++++ Data for this task

(* ===== verification/IntegrityTheorems.v ===== *)
(** * Checksums that stream, and a scrub that does not end

    A CRC of pieces is the CRC of the whole, so the integrity reader agrees
    with [ComputeChecksum] however its source fragments; the object scrub is
    exact; the loop over a bucket does not end while the lister answers. *)

From S2P Require Import Prelude GoIO GoStrings Integrity.
From Stdlib Require Import Ascii String.
From stdpp Require Import base list strings.

#[local] Open Scope Z_scope.

(** ** CRCs *)

Lemma lxor_twice a m : Z.lxor (Z.lxor a m) m = a.
Proof. by rewrite Z.lxor_assoc, Z.lxor_nilpotent, Z.lxor_0_r. Qed.

Lemma crcUpdate_app c crc p q : crcUpdate c (crcUpdate c crc p) q = crcUpdate c crc (p ++ q).
Proof. unfold crcUpdate. by rewrite lxor_twice, fold_left_app. Qed.
Lemma crcUpdate_nil c crc : crcUpdate c crc [] = crc.
Proof. apply lxor_twice. Qed.

(** A value of the CRC's width, as a property of its bits. *)
Definition fits (w v : Z) : Prop := forall i, w <= i -> Z.testbit v i = false.

Lemma fits_bounds w v : 0 <= w -> 0 <= v < 2 ^ w -> fits w v.
Proof. intros W [V0 V]  i I. destruct (Z.eq_dec v 0) as [->|]; [apply Z.bits_0|].
  apply Z.bits_above_log2; [done|]. apply Z.log2_lt_pow2 in V; lia. Qed.
Lemma fits_lxor w a b : fits w a -> fits w b -> fits w (Z.lxor a b).
Proof. intros A B i I. by rewrite Z.lxor_spec, A, B. Qed.
Lemma fits_shiftr w v : 0 <= w -> fits w v -> fits w (Z.shiftr v 1).
Proof. intros W F i I. rewrite Z.shiftr_spec by lia. apply F. lia. Qed.

Lemma crcUpdate_fits c crc p : 0 <= crc_width c -> fits (crc_width c) (crc_poly c) ->
  Forall (fun b => fits (crc_width c) b) p -> fits (crc_width c) crc ->
  fits (crc_width c) (crcUpdate c crc p).
Proof.
  intros W P B F. set (w := crc_width c) in *.
  assert (fits w (crcMask c)) as M.
  { intros i I. unfold crcMask. apply Z.ones_spec_high. unfold w in *. lia. }
  unfold crcUpdate. apply fits_lxor; [|done].
  pose proof (fits_lxor w crc (crcMask c) F M) as F'. revert F'. generalize (Z.lxor crc (crcMask c)).
  clear F. induction B as [|b p Hb B IH]; intros v F; simpl; [done|]. apply IH.
  unfold crcByte. apply (fits_lxor w v b F) in Hb. revert Hb. generalize (Z.lxor v b).
  intros x X. generalize 8%nat. intros n. induction n as [|n IHn]; [done|]. cbn [Nat.iter nat_rect]. unfold crcBit at 1.
  destruct (Z.odd _); [apply fits_lxor; [|done]|]; by apply fits_shiftr.
Qed.

(** ** Digits *)

Lemma fmtHex_beBytes n v : fmtHex (2 * n) v = hexEncode (beBytes n v).
Proof.
  induction n as [|n IH]; [done|]. replace (2 * S n)%nat with (S (S (2 * n)))%nat by lia.
  cbn [fmtHex beBytes hexEncode]. rewrite IH.
  replace (8 * Z.of_nat n) with (4 * Z.of_nat (2 * n)) by lia.
  replace (4 * Z.of_nat (S (2 * n))) with (4 * Z.of_nat (2 * n) + 4) by lia.
  rewrite <- Z.shiftr_shiftr by lia. set (x := Z.shiftr v _). rewrite Z.shiftr_div_pow2 by lia.
  f_equal; [|f_equal]; f_equal; change (2 ^ 4) with 16.
  - zlia.
  - zlia.
Qed.

(** ** What has passed through a reader *)

Section Streams.
Context `{Sha256}.

Lemma hashWrite_app h p q : hashWrite (hashWrite h p) q = hashWrite h (p ++ q).
Proof. destruct h; simpl; [by rewrite crcUpdate_app|by rewrite app_assoc]. Qed.
Lemma hashWrite_nil h : hashWrite h [] = h.
Proof. destruct h; simpl; [by rewrite crcUpdate_nil|by rewrite app_nil_r]. Qed.

(** The digest of a fresh hash is the checker's checksum. *)
Lemma digest_is_checksum ic typ p :
  hexEncode (hashSum (hashWrite (newHash (orDefault (ic_defaultType ic) typ)) p))
  = ComputeChecksum ic p typ.
Proof.
  unfold newHash, ComputeChecksum.
  case_bool_decide; [symmetry; apply (fmtHex_beBytes 4)|].
  case_bool_decide; [symmetry; apply (fmtHex_beBytes 8)|].
  case_bool_decide; [done|symmetry; apply (fmtHex_beBytes 4)].
Qed.

Definition absorbs (ir ir' : IntegrityReader) (p : bytes) : Prop :=
  rd_data (ir_reader ir) = p ++ rd_data (ir_reader ir') /\
  rd_end (ir_reader ir') = rd_end (ir_reader ir) /\
  ir_checksum ir' = hashWrite (ir_checksum ir) p /\ ir_typ ir' = ir_typ ir.

Lemma absorbs_refl ir : absorbs ir ir [].
Proof. unfold absorbs. by rewrite hashWrite_nil. Qed.
Lemma absorbs_trans a b c p q : absorbs a b p -> absorbs b c q -> absorbs a c (p ++ q).
Proof.
  intros (D1 & E1 & C1 & T1) (D2 & E2 & C2 & T2). unfold absorbs.
  by rewrite D1, D2, E2, C2, C1, hashWrite_app, T2, app_assoc.
Qed.

Lemma ir_Read_absorbs ir n p err ir' : ir_Read ir n = (p, err, ir') -> absorbs ir ir' p /\
  (rd_data (ir_reader ir) = [] -> p = [] /\ err = Some (rd_end (ir_reader ir))) /\
  (rd_data (ir_reader ir) <> [] -> err = None /\ ((0 < n)%nat -> p <> []) /\ (length p <= n)%nat).
Proof.
  unfold ir_Read, Read, absorbs. destruct (rd_data (ir_reader ir)) as [|x d] eqn:D; intros E; simplify_eq; simpl.
  { rewrite D, hashWrite_nil. split_and!; done. }
  set (m := fragment (ir_reader ir) n).
  assert (m <= n)%nat as M. { unfold m, fragment. destruct (rd_frag _); lia. }
  split_and!; try done.
  - by rewrite take_drop.
  - destruct (Nat.ltb_spec 0 (length (take m (x :: d)))) as [|L]; [done|].
    destruct (take m (x :: d)); [by rewrite hashWrite_nil|simpl in L; lia].
  - intros _. split_and!; [done| |rewrite length_take; lia]. intros N.
    assert (0 < m)%nat. { unfold m, fragment. destruct (rd_frag _); lia. }
    by destruct m; [lia|].
Qed.

(** Successive reads with buffers of the given sizes. *)
Fixpoint ir_reads (ns : list nat) (ir : IntegrityReader) : bytes * IntegrityReader :=
  match ns with
  | [] => ([], ir)
  | n :: ns => let '(p, _, ir) := ir_Read ir n in let '(q, ir) := ir_reads ns ir in (p ++ q, ir)
  end.

Lemma ir_reads_absorbs ns ir : absorbs ir (ir_reads ns ir).2 (ir_reads ns ir).1.
Proof.
  revert ir. induction ns as [|n ns IH]; intros ir; simpl; [apply absorbs_refl|].
  destruct (ir_Read ir n) as [[p err] ir1] eqn:R. apply ir_Read_absorbs in R as [A _].
  specialize (IH ir1). destruct (ir_reads ns ir1) as [q ir2]. simpl in *. by eapply absorbs_trans.
Qed.

(** However the source fragments and whatever buffers the consumer uses,
    after any number of reads the integrity reader's digest is
    [ComputeChecksum] of exactly the bytes it has delivered, which are a
    prefix of the source. *)
Theorem integrity_reader_checksum (ic : IntegrityChecker) (r : reader) (typ : ChecksumType)
    (ns : list nat) (now : Time) :
  let '(got, ir) := ir_reads ns (NewIntegrityReader ic r typ) in
  cr_Value (ir_Result now ir) = ComputeChecksum ic got typ /\
  rd_data r = got ++ rd_data (ir_reader ir).
Proof.
  pose proof (ir_reads_absorbs ns (NewIntegrityReader ic r typ)) as (D & _ & C & _).
  destruct (ir_reads _ _) as [got ir]. simpl in *. rewrite C. split; [apply digest_is_checksum|done].
Qed.

(** ** The scrub of an object *)

Lemma ir_readLoop_ok fuel ir n got g err ir' : (n - got < fuel)%nat ->
  ir_readLoop fuel ir n got = (g, err, ir') ->
  exists p, absorbs ir ir' p /\ g = (got + length p)%nat /\
    (err = None -> (n <= g)%nat) /\
    (forall e, err = Some e -> e = rd_end (ir_reader ir) /\ rd_data (ir_reader ir') = []).
Proof.
  revert ir got. induction fuel as [|fuel IH]; intros ir got F; simpl; [lia|].
  destruct (Nat.leb_spec n got) as [L|L].
  { intros E. simplify_eq. exists []. simpl. split_and!; [apply absorbs_refl|lia|done|done]. }
  destruct (ir_Read ir (n - got)) as [[p e] ir1] eqn:R.
  apply ir_Read_absorbs in R as (A & Z & NZ).
  destruct (decide (rd_data (ir_reader ir) = [])) as [D|D].
  - destruct (Z D) as [-> ->]. intros E. simplify_eq. exists []. simpl. split_and!; [done|lia|done|].
    intros e [= <-]. destruct A as (A & _). rewrite D in A. by simpl in A.
  - destruct (NZ D) as (-> & P & LP). specialize (P ltac:(lia)). intros E.
    assert (0 < length p)%nat by (destruct p; simpl; [done|lia]).
    destruct (IH ir1 (got + length p)%nat ltac:(lia) E) as (q & B & -> & N & S).
    exists (p ++ q). rewrite length_app. split_and!; [by eapply absorbs_trans|lia| |].
    + intros X. specialize (N X). lia.
    + intros e X. destruct (S e X) as [-> ?]. split; [|done]. by destruct A as (_ & -> & _).
Qed.

Lemma ir_ReadFull_ok ir n err ir' : (0 < n)%nat -> rd_end (ir_reader ir) = EOF ->
  ir_ReadFull ir n = (err, ir') ->
  exists p, absorbs ir ir' p /\
    if decide (rd_data (ir_reader ir) = []) then p = [] /\ err = Some EOF
    else p <> [] /\ (err = None \/ err = Some ErrUnexpectedEOF).
Proof.
  intros N EOFs. unfold ir_ReadFull. destruct (ir_readLoop (S n) ir n 0) as [[g e] ir1] eqn:R.
  apply ir_readLoop_ok in R as (p & A & -> & Z & En); [|lia]. simpl in *. intros E.
  exists p. destruct A as (D & A). case_decide as D0.
  - rewrite D0 in D. symmetry in D. apply app_eq_nil in D as [-> D]. simpl in *.
    destruct (Nat.leb_spec n 0); [lia|]. destruct e as [e|]; [|specialize (Z eq_refl); lia].
    destruct (En e eq_refl) as [-> _]. rewrite EOFs in E. simplify_eq. unfold absorbs. by rewrite D0, D.
  - destruct p as [|b p].
    { destruct e as [e|]; [|specialize (Z eq_refl); simpl in *; lia].
      destruct (En e eq_refl) as [_ S']. by rewrite D, S' in D0. }
    simpl in *. destruct (Nat.leb_spec n (S (length p))); simplify_eq; [by split_and!; auto|].
    destruct e as [e|]; [|specialize (Z eq_refl); lia]. destruct (En e eq_refl) as [-> _].
    rewrite EOFs. split_and!; auto. unfold absorbs. done.
Qed.

Lemma scrubBuf_pos : (0 < scrubBuf)%nat.
Proof. unfold scrubBuf. lia. Qed.
Opaque scrubBuf.

Lemma scrubLoop_ok fuel ir : (length (rd_data (ir_reader ir)) < fuel)%nat ->
  rd_end (ir_reader ir) = EOF ->
  exists ir', scrubLoop fuel ir = Some ir' /\ absorbs ir ir' (rd_data (ir_reader ir)).
Proof.
  revert ir. induction fuel as [|fuel IH]; intros ir F EOFs; [lia|]. simpl.
  destruct (ir_ReadFull ir scrubBuf) as [err ir1] eqn:R.
  apply ir_ReadFull_ok in R as (p & A & C); [|apply scrubBuf_pos|done].
  case_decide as D.
  - destruct C as [-> ->]. exists ir1. by rewrite D.
  - destruct C as [P C]. assert (EOFs' : rd_end (ir_reader ir1) = EOF) by (destruct A as (_ & -> & _); done).
    assert (L : (length (rd_data (ir_reader ir1)) < fuel)%nat).
    { destruct A as (A & _). rewrite A, length_app in F. destruct p; [done|simpl in F; lia]. }
    destruct (IH ir1 L EOFs') as (ir2 & E & B).
    exists ir2. split; [by destruct C as [-> | ->]|].
    pose proof A as (D' & _). rewrite D'. by eapply absorbs_trans.
Qed.

(** A readable object is counted as checked, and as corrupt exactly when the
    checksum of its content differs from the recorded one. *)
Lemma scrub_object_exact config r onCorruption obj now ic : rd_end r = EOF -> onCorruption = None ->
  let good := bool_decide (ComputeChecksum ic (rd_data r) (oi_ChecksumType obj) = oi_Checksum obj) in
  let n := if good then 0 else 1 in
  scrubObject config (Ok r) onCorruption obj now ic
  = with_scrub (addCounts 1 n 0 (set_key (oi_Key obj) (ic_scrubState ic))) (addStats 1 n (ic_stats ic)) ic.
Proof.
  intros E ->. unfold scrubObject.
  destruct (scrubLoop_ok (S (S (length (rd_data r)))) (NewIntegrityReader ic r (oi_ChecksumType obj)))
    as (ir & -> & (_ & _ & C & _)); [simpl; lia|done|].
  unfold ir_Result. rewrite C. simpl cr_Value. simpl ir_checksum. simpl ir_reader.
  rewrite digest_is_checksum. case_bool_decide; [done|]. by destruct (sc_OnCorruption config).
Qed.

(** ** The scrub of a bucket *)

(** [ScrubBucket] asks its lister for the first batch again and again
    without telling it where to continue, so with a lister that keeps
    answering with a batch (every lister of a bucket that has objects) it never
    returns. *)
Theorem scrub_never_ends (config : ScrubConfig) (rounds : nat -> scrubRound) (bucket : string)
    (started completed : Time) (ic : IntegrityChecker) :
  0 <= sc_Parallelism config ->
  (forall n, exists o l, rnd_list (rounds n) = Ok (o :: l)) ->
  forall fuel, ScrubBucket fuel config rounds bucket started completed ic = None.
Proof.
  intros P L fuel. unfold ScrubBucket.
  assert (forall n ic, scrubRounds fuel config rounds n started ic = None) as E; [|by rewrite E].
  induction fuel as [|fuel IH]; intros n ic'; [done|]. cbn [scrubRounds].
  destruct (L n) as (o & l & ->). destruct (Z.ltb_spec (sc_Parallelism config) 0); [lia|].
  by destruct (_ && _).
Qed.
End Streams.

(** ** Examples *)

Module IntegrityDemo.
#[export] Instance demoSha : Sha256 := {| sha256_Sum256 b := b |}.
Definition checker : IntegrityChecker := NewIntegrityChecker None.
Definition digits : bytes := map Z.of_nat (seq 49 9).
Definition demoObj : ObjectInfo := mkObjectInfo "k" 0 9 "e3069283" "CRC32C".
Definition sameBatch : scrubRound :=
  mkRound (Ok [demoObj]) (fun _ => Ok (newReader digits)) (fun _ => None).

Example checksum_of_digits :
  (ComputeChecksum checker digits "", ComputeChecksum checker digits ChecksumCRC64,
   ComputeChecksum checker digits "other") = ("e3069283", "995dc9bbdf1939fa", "cbf43926")%string.
Proof. vm_compute. reflexivity. Qed.

(** The validating reader compares the checksum of each piece with that of the
    whole: a good object passes in one read and fails in two. *)
Definition validate (r : reader) : option rerr :=
  (vr_Read checker (mkValidating r "e3069283" "") 9).1.2.
Example validated_in_one_read : validate (newReader digits) = None.
Proof. vm_compute. reflexivity. Qed.
Example rejected_in_two_reads : exists msg, validate (mkReader digits EOF [5%nat]) = Some (EFail msg).
Proof. eexists. vm_compute. reflexivity. Qed.

(** An empty expected value or an unknown name of a checksum is accepted. *)
Example checker_types_differ :
  (storeChecksum digits "CRC64", ComputeChecksum checker digits "CRC64")
  = ("cbf43926", "995dc9bbdf1939fa")%string.
Proof. vm_compute. reflexivity. Qed.
End IntegrityDemo.

Import IntegrityDemo.
Lemma scrub_never_ends_witness :
  ScrubBucket 3 defaultScrubConfig (fun _ => IntegrityDemo.sameBatch) "b" 1 2 IntegrityDemo.checker = None.
Proof.
  apply (scrub_never_ends defaultScrubConfig (fun _ => IntegrityDemo.sameBatch) "b" 1 2 IntegrityDemo.checker);
    [vm_compute; discriminate|]. intros n. by eexists _, _.
Defined.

++++++++

> _Exercise requirements_: Return only the lines spanning from the first line of the material through the line with "with [ComputeChecksum] however", copied exactly, both ends kept.

> _Finished exercise_:
(* ===== verification/IntegrityTheorems.v ===== *)
(** * Checksums that stream, and a scrub that does not end

    A CRC of pieces is the CRC of the whole, so the integrity reader agrees
    with [ComputeChecksum] however its source fragments; the object scrub is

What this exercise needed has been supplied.